You must keep in mind that depression is just the act of differences in your brain's physiology. That because it's just a function of your body, it doesn't say anything about your accomplishments or entire being.
Depression makes the whole world feel oppressive, and it's hard to find significance for your actions in anything at all.. I've been on a quest to identify the meaning of life my whole life, and I find seeking something that's impossible to find just sets you in a perpetual circle where you feel less sufficient.
So something to try that I just started is seeing the point of living as maximizing happiness. That's all I can say with absolute certainty. Whether that may entail evoking happiness in others, improving yourself through some outlet, or a combination, I think that's all that we can say for sure without a question of a doubt that our lives are purposed for.

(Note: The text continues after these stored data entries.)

(** ** Roster hygiene *)
Definition opt_max (a b : option Z) : option Z :=
  match a, b with Some x, Some y => Some (Z.max x y) | None, o | o, None => o end.
Fixpoint insert_by_age (x : string * string * Z) (l : list (string * string * Z)) : list (string * string * Z) :=
  match l with [] => [x] | y :: l => if x.2 <=? y.2 then x :: y :: l else y :: insert_by_age x l end.
(** A stable sort by age. *)
Definition sort_by_age (l : list (string * string * Z)) : list (string * string * Z) := foldr insert_by_age [] l.
Definition stale_entry (self_id : option string) (vpn_seen : string -> option Z) (older now : Z) (p : Peer) : option (string * string * Z) :=
  if bool_decide (self_id = Some (node_id p)) then None else
  let cp := last_seen p ≫= fun s => parse_uint (2 ^ 64 - 1) (trim s) in
  let vpn := vpn_endpoint p ≫= vpn_seen in
  last ← opt_max cp vpn;
  let age := sat_sub now last in
  if older <? age then Some (node_id p, name p, age) else None.
Definition stale_members (nd : Netdoc) (vpn_seen : string -> option Z) (older now : Z) : list (string * string * Z) :=
  sort_by_age (omap (stale_entry (host_node_id nd) vpn_seen older now) (list_peers nd)).
Fixpoint revoke_stale (stamp : string) (l : list (string * string * Z)) (nd : Netdoc) : Netdoc * list (string * string) :=
  match l with
  | [] => (nd, [])
  | (i, n, _) :: l =>
      let '(nd, res) := Netdoc.revoke i "pruned (stale)" stamp nd in
      let '(nd, pruned) := revoke_stale stamp l nd in
      (nd, match res with inr _ => (i, n) :: pruned | inl _ => pruned end)
  end.
Definition prune_stale_members (stamp : string) (vpn_seen : string -> option Z) (older now : Z) (nd : Netdoc) : Netdoc * list (string * string) :=
  let '(nd, pruned) := revoke_stale stamp (stale_members nd vpn_seen older now) nd in
  (if is_empty pruned then nd else refresh_admin_authors nd, pruned).
End Admin.

(** ** What a request can change *)
Section Effects.
Context `{!InviteCrates, !Argon2, !Commands, !Bincode MetricPoint}.
Variable debug_opt : option string -> string.
Implicit Types (h : HostDir) (e : AdminEnv).

Lemma log_stores e a x h :
  cfg (log_admin_action e a x h) = cfg h /\ peers_file (log_admin_action e a x h) = peers_file h /\
  roles_file (log_admin_action e a x h) = roles_file h /\ fleet_file (log_admin_action e a x h) = fleet_file h /\
  aggregate_file (log_admin_action e a x h) = aggregate_file h /\ disk (log_admin_action e a x h) = disk h.
Proof. unfold log_admin_action. by destruct (disk h "admin_log.json"). Qed.

(** Rewriting a store in place. *)
Definition may_become {A} (s : disk_state) (f f' : json_file A) (l : list A) : Prop :=
  f' = f \/ (s = DiskOk /\ f' = Holds l) \/ (s = WriteFails /\ f' = Corrupt).
Lemma save_becomes {A} s (f : json_file A) l : may_become s f (save s f l).1 l.
Proof. unfold may_become. destruct s; cbn; auto. Qed.

Definition peer_request (r : AdminRequest) : bool :=
  match r with SetPeerRole _ _ | RemovePeer _ | RenamePeer _ _ => true | _ => false end.
Definition role_request (r : AdminRequest) : bool :=
  match r with CreateRole _ | UpdateRole _ _ | DeleteRole _ => true | _ => false end.
Definition fleet_request (r : AdminRequest) : bool :=
  match r with RemoveFleetMember _ | UpdateFleetTags _ _ => true | _ => false end.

Just realize that so many people go through this same situation. Feelings are just a product of being humans, and certain people are more susceptible to being overcome by them. Don't be discouraged, just try for happiness and see how that works for you. And for the love of god, don't let yourself over-think something that doesn't have a definite answer.
I know I have looked at these posts a hole month later, but I can relate to everything that has been said. I had to move back in with my parents a couple of years ago now after a relationship breakup and was at a complete loss as to know what direction to take. I made a decession to go to Uni, as a mature age student and was pleasantly surprised by the number of people who attend that are 21 and over, there are all walks of life. The point being, I always get this picture in my head that I have failed because I never left school, got a good job, got married, had kids and have a white-picket fence life. I was a single mother for nine years and struggled and now my son's dad looks after him while I am trying to look after myself. You never know the direction that life will take, but I try to hold onto little glimmers of hope and tiny little joys in the day. Try and do the same, enjoy the tiny, trivial things that might give you joy. You are not alone. People like us that experience bad depression do not choose to feel this way, so don't let anyone make you feel like it is your choice. Start a tiny, little fire inside your belly and try and fight.
russell peters! comedy! comics. find ways to make yourself laugh. laugh at your own silliness. spend time with animals. smell good food. watch happy youtube videos. volunteer. balance bad thoughts with good ones. live, smile and be grateful each day!